XtalPi Inc, 245 Main Street, Cambridge, Massachusetts 02142, United States.
J Phys Chem Lett. 2020 Oct 15;11(20):8832-8838. doi: 10.1021/acs.jpclett.0c02371. Epub 2020 Oct 2.
One of the most popular strategies of the optimization of drug properties in the pharmaceutical industry appears to be a solid form changing into a cocrystalline form. A number of virtual screening approaches have been previously developed to allow a selection of the most promising cocrystal formers (coformers) for an experimental follow-up. A significant drawback of those methods is related to the lack of accounting for the crystallinity contribution to cocrystal formation. To address this issue, we propose in this study two virtual coformer screening approaches based on a modern cloud-computing crystal structure prediction (CSP) technology at a dispersion-corrected density functional theory (DFT-D) level. The CSP-based methods were for the first time validated on challenging cases of indomethacin and paracetamol cocrystallization, for which the previously developed approaches provided poor predictions. The calculations demonstrated a dramatic improvement of the virtual coformer screening performance relative to the other methods. It is demonstrated that the crystallinity contribution to the formation of paracetamol and indomethacin cocrystals is a dominant one and, therefore, should not be ignored in the virtual screening calculations. Our results encourage a broad utilization of the proposed CSP-based technology in the pharmaceutical industry as the only virtual coformer screening method that directly accounts for the crystallinity contribution.

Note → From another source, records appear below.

Lemma ElevenLabsTTS_synthesize_cases text output_file kwargs self w :
  sent (ElevenLabsTTS.synthesize text output_file kwargs (self, w)).2.2 = sent w
  \/ exists voice_id session api_key model format,
       bind_call "ElevenLabsTTS.synthesize" ["text"; "output_file"] kwargs = Ok tt
       /\ self !! "voice_id" = Some voice_id /\ self !! "session" = Some session
       /\ self !! "api_key" = Some api_key /\ self !! "model" = Some model
       /\ self !! "format" = Some format.
Proof.
  unfold ElevenLabsTTS.synthesize, bind, getattr, io, http, of_result, write_file.
  destruct (bind_call _ _ kwargs) as [[]|e]; simpl; [|by left].
  destruct (self !! "voice_id"); simpl; [|by left].
  destruct (self !! "session"); simpl; [|by left].
  destruct (self !! "api_key"); simpl; [|by left].
  destruct (self !! "model"); simpl; [|by left].
  destruct (self !! "format"); simpl; [|by left].
  right. eauto 20.
Qed.

Lemma ElevenLabsTTS_request text output_file kwargs self w req :
  sent (ElevenLabsTTS.synthesize text output_file kwargs (self, w)).2.2
  = (sent w ++ [req])%list ->
  exists voice_id session api_key model format,
    bind_call "ElevenLabsTTS.synthesize" ["text"; "output_file"] kwargs = Ok tt
    /\ self !! "voice_id" = Some voice_id /\ self !! "session" = Some session
    /\ self !! "api_key" = Some api_key /\ self !! "model" = Some model
    /\ self !! "format" = Some format
    /\ req = HttpPost
               ("https://api.elevenlabs.io/v1/text-to-speech/"
                  ++ py_str (kwargs_get kwargs "voice_id" voice_id))
               [("xi-api-key", api_key);
                ("Content-Type", VStr "application/json")]
               [("text", VStr text);
                ("model_id", model);
                ("output_format", format)] false.
Proof.
  intros Hsent.
  destruct (ElevenLabsTTS_synthesize_cases text output_file kwargs self w)
    as [Hnone | (voice_id & session & api_key & model & format
                 & Hb & Hv & Hs & Hk & Hm & Hf)].
  { rewrite Hnone in Hsent. by apply not_extended in Hsent. }
  exists voice_id, session, api_key, model, format. repeat (split; [done|]).
  rewrite (ElevenLabsTTS_synthesize_run self w text output_file kwargs
             voice_id session api_key model format) in Hsent by done.
  destruct (http_send w _) as [response|e]; simpl in Hsent;
    [|by apply last_inj in Hsent].
  destruct (raise_for_status response) as [[]|e]; simpl in Hsent;
    [|by apply last_inj in Hsent].
  destruct (open_error _ output_file "wb"); simpl in Hsent;
    [by apply last_inj in Hsent|].
  destruct (write_error _ output_file _) as [[e n]|]; simpl in Hsent;
    by apply last_inj in Hsent.
Qed.
(** * module-best-practices: the document viewer command [bin/cmd.js]

    The repository's only executable unit is

    <<
      var fs = require('fs')
      var pager = require('default-pager')

      module.exports = fs.createReadStream(__dirname + '/../README.md')

      if (require.main === module)
          module.exports.pipe(pager())
    >>

    The file is embedded below as [cmd_js], a computation in a small state
    monad over a Node process.  The three collaborators it calls
    ([fs.createReadStream], [Readable.pipe] and [default-pager]) are not
    part of the repository; they are modelled by their documented
    contracts: file streams open asynchronously and read in chunks of at
    most [highWaterMark] bytes, a read of zero bytes is end-of-file, an
    ['error'] event without listener is an uncaught exception, reported
    on the error channel before the process dies, and the pager is the
    standard input of a spawned child that accepts what it is sent and
    shows it on the standard output it inherits from the command. *)

From Stdlib Require Import Strings.Byte Strings.Ascii.
From stdpp Require Import base gmap strings list.
Lemma render_queue_length (now1 now2 : float) (st : Data) :
  (queue_length (final (render_section now1 now2 st)) <= queue_length st
   <= queue_length (final (render_section now1 now2 st)) + 1)%nat.
Proof.
  unfold queue_length.
  destruct (render_section_final now1 now2 st)
    as [(q' & Hq & ->) | (c & rest & q' & Hels & Hq & [-> | ->])].
  - simpl. rewrite Hq. lia.
  - simpl. rewrite Hq, Hels. simpl. lia.
  - destruct (clear_list_frame (captured c) (with_queue q' st)) as (_ & -> & _).
    simpl. rewrite Hq, Hels. simpl. lia.
Qed.

Lemma act_queue_length (a : Action) (st : Data) :
  (queue_length (act a st) <= queue_length st + flushes [a]
   /\ queue_length st + flushes [a] <= queue_length (act a st) + renders [a])%nat.
Proof.
  destruct a as [c | now1 now2 | e]; simpl.
  - rewrite api_step_queue_length. lia.
  - pose proof (render_queue_length now1 now2 st). lia.
  - unfold check_event, queue_length.
    destruct (is_quit e && done st); simpl; lia.
Qed.

(** X5.  Only [draw()] and [redraw()] put commands on the queue, one per
    call and whether or not anything is pending; only the rendering block
    takes commands off, at most one per turn of the window loop.  After any
    steps, the queue holds at most what it held plus the flushes, and at
    least that minus the turns taken. *)
Theorem queue_length_accounting (l : list Action) (st : Data) :
  (queue_length (acts l st) <= queue_length st + flushes l
   /\ queue_length st + flushes l <= queue_length (acts l st) + renders l)%nat.
Proof.
  revert st. induction l as [|a l IH]; intros st; [simpl; lia|].
  change (acts (a :: l) st) with (acts l (act a st)).
  specialize (IH (act a st)).
  pose proof (act_queue_length a st) as Ha.
  destruct a as [c | now1 now2 | e]; simpl in *; lia.
Qed.
(** * Trading journal: the metrics engine of [Trading_journal.py]

    A shallow embedding of the Streamlit script [src/Trading_journal.py]:
    the trade form of the sidebar (amount calculation, validation, append to
    the session store), the data frame built from the store (date sort,
    [Cumulative_PnL], [Daily_PnL]), the time filters, the metrics block, the
    cumulative chart and the CSV export.

    Conventions.
    - Amounts are the rationals [Q] that finite floats denote, with exact
      arithmetic; results are compared with [==] ([Qeq]).  Rounding,
      overflow to infinity and NaN are outside this reading: the module
      [Doubles] repeats the amount rule and the metrics block in binary64
      and shows where the two readings part.
    - A widget's return value is an input of the model: [None] is an empty
      number input.
    - [st.session_state.trades] is threaded explicitly. *)

From Stdlib Require Import ZArith QArith Qminmax Qabs Lqa Lia.
From Stdlib Require Import List Bool Ascii String.
From Stdlib Require Import Permutation Sorted.
From Stdlib Require Floats Uint63.
Import ListNotations.

Local Open Scope Z_scope.
Local Open Scope Q_scope.

(* ================================================================== *)
(** * Calendar dates *)
(* ================================================================== *)

(** [datetime.date]: the values of the [Date] column.  After
    [pd.to_datetime] every timestamp is at midnight, so a timestamp of the
    frame is still a calendar date. *)
Record date : Type := mkDate { year : Z; month : Z; day : Z }.

Definition date_compare (a b : date) : comparison :=
  match Z.compare (year a) (year b) with
  | Eq => match Z.compare (month a) (month b) with
          | Eq => Z.compare (day a) (day b)
          | c => c
          end
  | c => c
  end.

(** [a <= b] on timestamps. *)
Definition date_leb (a b : date) : bool :=
  match date_compare a b with Gt => false | _ => true end.

Definition date_eqb (a b : date) : bool :=
  match date_compare a b with Eq => true | _ => false end.

Definition date_le (a b : date) : Prop := date_leb a b = true.

Definition is_leap (y : Z) : bool :=
  ((y mod 4 =? 0) && negb (y mod 100 =? 0) || (y mod 400 =? 0))%Z%bool.

Definition days_before_year (y : Z) : Z :=
  (let p := y - 1 in p * 365 + p / 4 - p / 100 + p / 400)%Z.

Definition days_before_month (y m : Z) : Z :=
  (let cum := nth (Z.to_nat (m - 1))
                [0; 31; 59; 90; 120; 151; 181; 212; 243; 273; 304; 334] 0 in
   if (2 <? m) && is_leap y then cum + 1 else cum)%Z.

(** [date.toordinal()]: 1 for 0001-01-01, which is a Monday. *)
Definition toordinal (d : date) : Z :=
  (days_before_year (year d) + days_before_month (year d) (month d) + day d)%Z.

(** The three period kinds of [Series.dt.to_period]. ["W"] is the week from
    Monday to Sunday, identified here by its number since 0001-01-01;
    ["M"] is (year, month); ["Q"] is (year, quarter). *)
Definition week_period (d : date) : Z := ((toordinal d - 1) / 7)%Z.
Definition month_period (d : date) : Z * Z := (year d, month d).
Definition quarter_period (d : date) : Z * Z := (year d, (month d - 1) / 3 + 1)%Z.
(** X14. The daily rollup has one row for each date other than [unknown]
    that a session has, and no other row.  The row of a date counts the
    sessions of that date and adds up their queries and their token
    fields. *)
Theorem daily_rows (py : interpreter) (d : disk) (force_refresh : bool) (o : outcome) :
  parse_all_sessions py d force_refresh = Some o ->
  let r := result o in
  (forall row, row ∈ dailyUsage r ->
     let group := filter (fun s => s_date s = d_date row) (sessions r) in
     d_date row <> "unknown"%string
     /\ group <> []
     /\ d_sessions row = Z.of_nat (length group)
     /\ d_queries row = sum_with s_queryCount group
     /\ d_inputTokens row = sum_with s_inputTokens group
     /\ d_outputTokens row = sum_with s_outputTokens group
     /\ d_cacheCreationTokens row = sum_with s_cacheCreationTokens group
     /\ d_cacheReadTokens row = sum_with s_cacheReadTokens group
     /\ d_totalTokens row = sum_with s_totalTokens group)
  /\ (forall s, s ∈ sessions r -> s_date s <> "unknown"%string ->
        exists row, row ∈ dailyUsage r /\ d_date row = s_date s)
  /\ NoDup (map d_date (dailyUsage r)).
Proof.
  intros Hscan r. apply daily_rows_built in Hscan as (built & Hperm & Hdaily).
  subst r. rewrite Hdaily. split; [|split].
  - intros row Hrow. apply sorted_elem in Hrow.
    apply group_values in Hrow as (k & Hne & ->).
    destruct (daily_fold_fields (filter (fun s => s_date s = k) (filter dated built))
                (daily_init k)) as (H1 & H2 & H3 & H4 & H5 & H6 & H7 & H8 & _).
    cbv zeta in *. rewrite H1, H2, H3, H4, H5, H6, H7, H8.
    cbn [daily_init d_date d_sessions d_queries d_inputTokens d_outputTokens
         d_cacheCreationTokens d_cacheReadTokens d_totalTokens].
    assert (Hk : k <> "unknown"%string).
    { destruct (filter (fun s => s_date s = k) (filter dated built)) as [|s g] eqn:Hg;
        [congruence|].
      assert (Hs : s ∈ filter (fun s => s_date s = k) (filter dated built))
        by (rewrite Hg; left).
      apply list_elem_of_filter in Hs as [Hdate Hs].
      apply list_elem_of_filter in Hs as [Hdated _]. unfold dated in Hdated. congruence. }
    rewrite filter_dated_date in * by exact Hk.
    assert (Hgroup : filter (fun s => s_date s = k) (sessions (result o))
                     ≡ₚ filter (fun s => s_date s = k) built)
      by (apply filter_Permutation, Hperm).
    rewrite !(sum_with_perm _ _ _ Hgroup), (Permutation_length Hgroup).
    split; [exact Hk|]. split.
    + intros Hnil. rewrite Hnil in Hgroup. apply Permutation_nil_l in Hgroup. congruence.
    + repeat split; lia.
  - intros s Hs Hdate. rewrite Hperm in Hs.
    assert (Hkey : s_date s ∈ od_keys (fold_left (group_step s_date daily_init daily_add)
                                         (filter dated built) [])).
    { apply group_keys_elem. exists s. split; [|reflexivity].
      apply list_elem_of_filter. split; [exact Hdate|exact Hs]. }
    rewrite <- (group_rows_keyed s_date daily_init daily_add d_date) in Hkey
      by reflexivity.
    apply list_elem_of_fmap in Hkey as (row & Heq & Hrow).
    exists row. split; [apply sorted_elem, Hrow|congruence].
  - apply sorted_NoDup_keys.
    apply (group_rows_NoDup s_date daily_init daily_add d_date); reflexivity.
Qed.
(** * vmcbotiq: the signal-and-stake decision loop of [main.py]

    A shallow embedding of [IQOptionTrader] (the martingale stake controller
    [_handle_order_result], the market analysis [_analyze_market] with its
    data source [_get_price_data], and one cycle [create_order]) together
    with the properties of the specification that concern them.

    Python [float]s are IEEE 754 binary64 numbers; they are modelled with
    the Standard Library's executable [spec_float] at precision 53 and
    maximal exponent 1024, so that every arithmetic step of the source
    rounds here exactly as it rounds there.  Python [int]s are [Z]. *)

From Stdlib Require Import ZArith QArith Bool List Ascii String Lia.
From Stdlib Require Import SpecFloat.
Import ListNotations.

Local Open Scope Z_scope.

(** ** Python values: binary64 floats, [round], exceptions *)

Module PyFloat.

Definition float : Type := spec_float.

Definition prec : Z := 53.
Definition emax : Z := 1024.

Definition fadd : float -> float -> float := SFadd prec emax.
Definition fsub : float -> float -> float := SFsub prec emax.
Definition fmul : float -> float -> float := SFmul prec emax.
Definition fdiv : float -> float -> float := SFdiv prec emax.
Definition fsqrt : float -> float := SFsqrt prec emax.
Definition fabs : float -> float := SFabs.
Definition flt : float -> float -> bool := SFltb.
Definition feq : float -> float -> bool := SFeqb.

(** [x > y] is [y < x], also on NaN (both false). *)
Definition fgt (x y : float) : bool := SFltb y x.

Definition is_nan (x : float) : bool :=
  match x with S754_nan => true | _ => false end.

Definition fzero : float := S754_zero false.
Definition fnan : float := S754_nan.

(** A float that is not a negative finite number. *)
Definition not_negative (x : float) : Prop :=
  match x with
  | S754_finite true _ _ => False
  | _ => True
  end.

(** The float of an integer ([float(n)], and the implicit conversion of an
    [int] operand): the nearest binary64, ties to even. *)
Definition of_Z (n : Z) : float := binary_normalize prec emax n 0 false.

(** A decimal literal [n / 10^k] as Python reads it: the binary64 nearest
    to the quotient.  Both operands are exact for the literals used here
    (below 2^53), and IEEE division rounds the exact quotient once. *)
Definition dec (n : Z) (k : nat) : float :=
  fdiv (of_Z n) (of_Z (10 ^ Z.of_nat k)).

(** The literal [.15] of [_handle_order_result]. *)
Definition f015 : float := Eval vm_compute in dec 15 2.

(** The exact value of a finite float, as a rational. *)
Definition SF2Q (x : float) : option Q :=
  match x with
  | S754_zero _ => Some 0%Q
  | S754_finite s m e =>
      Some match e with
           | Zneg p => Qmake (cond_Zopp s (Zpos m)) (2 ^ p)
           | _ => inject_Z (cond_Zopp s (Zpos m) * 2 ^ e)
           end
  | S754_infinity _ | S754_nan => None
  end.

(** Nearest integer to [n / d] for [0 < d], ties to the even neighbour. *)
Definition round_half_even_div (n d : Z) : Z :=
  let q := n / d in
  let r := n mod d in
  match 2 * r ?= d with
  | Lt => q
  | Gt => q + 1
  | Eq => if Z.even q then q else q + 1
  end.

Definition round_half_even (q : Q) : Z :=
  round_half_even_div (Qnum q) (Zpos (Qden q)).

(** Nearest integer, ties upwards: the other common reading of "round". *)
Definition round_half_up (q : Q) : Z :=
  (2 * Qnum q + Zpos (Qden q)) / (2 * Zpos (Qden q)).

Inductive exn : Type :=
| OverflowError
| ValueError
| KeyError (key : string)
| IndexError
| BrokerError
| OutOfBoundsDatetime.

Inductive result (A : Type) : Type :=
| Ok (a : A)
| Raise (e : exn).
Arguments Ok {A} a.
Arguments Raise {A} e.

(** Python's one-argument [round] on a float: an exact [int], ties to
    even; [OverflowError] on an infinity and [ValueError] on NaN. *)
Definition pyround (x : float) : result Z :=
  match x with
  | S754_infinity _ => Raise OverflowError
  | S754_nan => Raise ValueError
  | _ => match SF2Q x with
         | Some q => Ok (round_half_even q)
         | None => Raise ValueError
         end
  end.

End PyFloat.

Import PyFloat.

(** ** The logger and the effect monad

    Every method of the trader writes to [self.logger] and may raise.  A
    computation yields the lines it logged, in order, and either a value or
    the exception that ended it; the lines logged before a [raise] stay. *)

Inductive trade_direction : Type := call | put.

在制药行业中,优化药物性质的最流行策略之一似乎是将固体形式转变为共晶形式。之前已经开发了许多虚拟筛选方法,以允许选择最有前途的共晶形成剂(共晶形成剂)进行实验跟进。这些方法的一个显著缺点与缺乏对结晶度对共晶形成的贡献的考虑有关。为了解决这个问题,我们在这项研究中提出了两种基于现代云计算晶体结构预测(CSP)技术的虚拟共晶形成剂筛选方法,该技术基于色散校正密度泛函理论(DFT-D)水平。基于 CSP 的方法首次在挑战性的吲哚美辛和对乙酰氨基酚共晶化案例中得到验证,对于这些案例,以前开发的方法提供了较差的预测。计算结果表明,与其他方法相比,虚拟共晶形成剂筛选性能有了显著提高。结果表明,结晶度对乙酰氨基酚和吲哚美辛共晶形成的贡献是主要的,因此在虚拟筛选计算中不应忽略。我们的结果鼓励在制药行业中广泛利用所提出的基于 CSP 的技术,因为它是唯一直接考虑结晶度贡献的虚拟共晶形成剂筛选方法。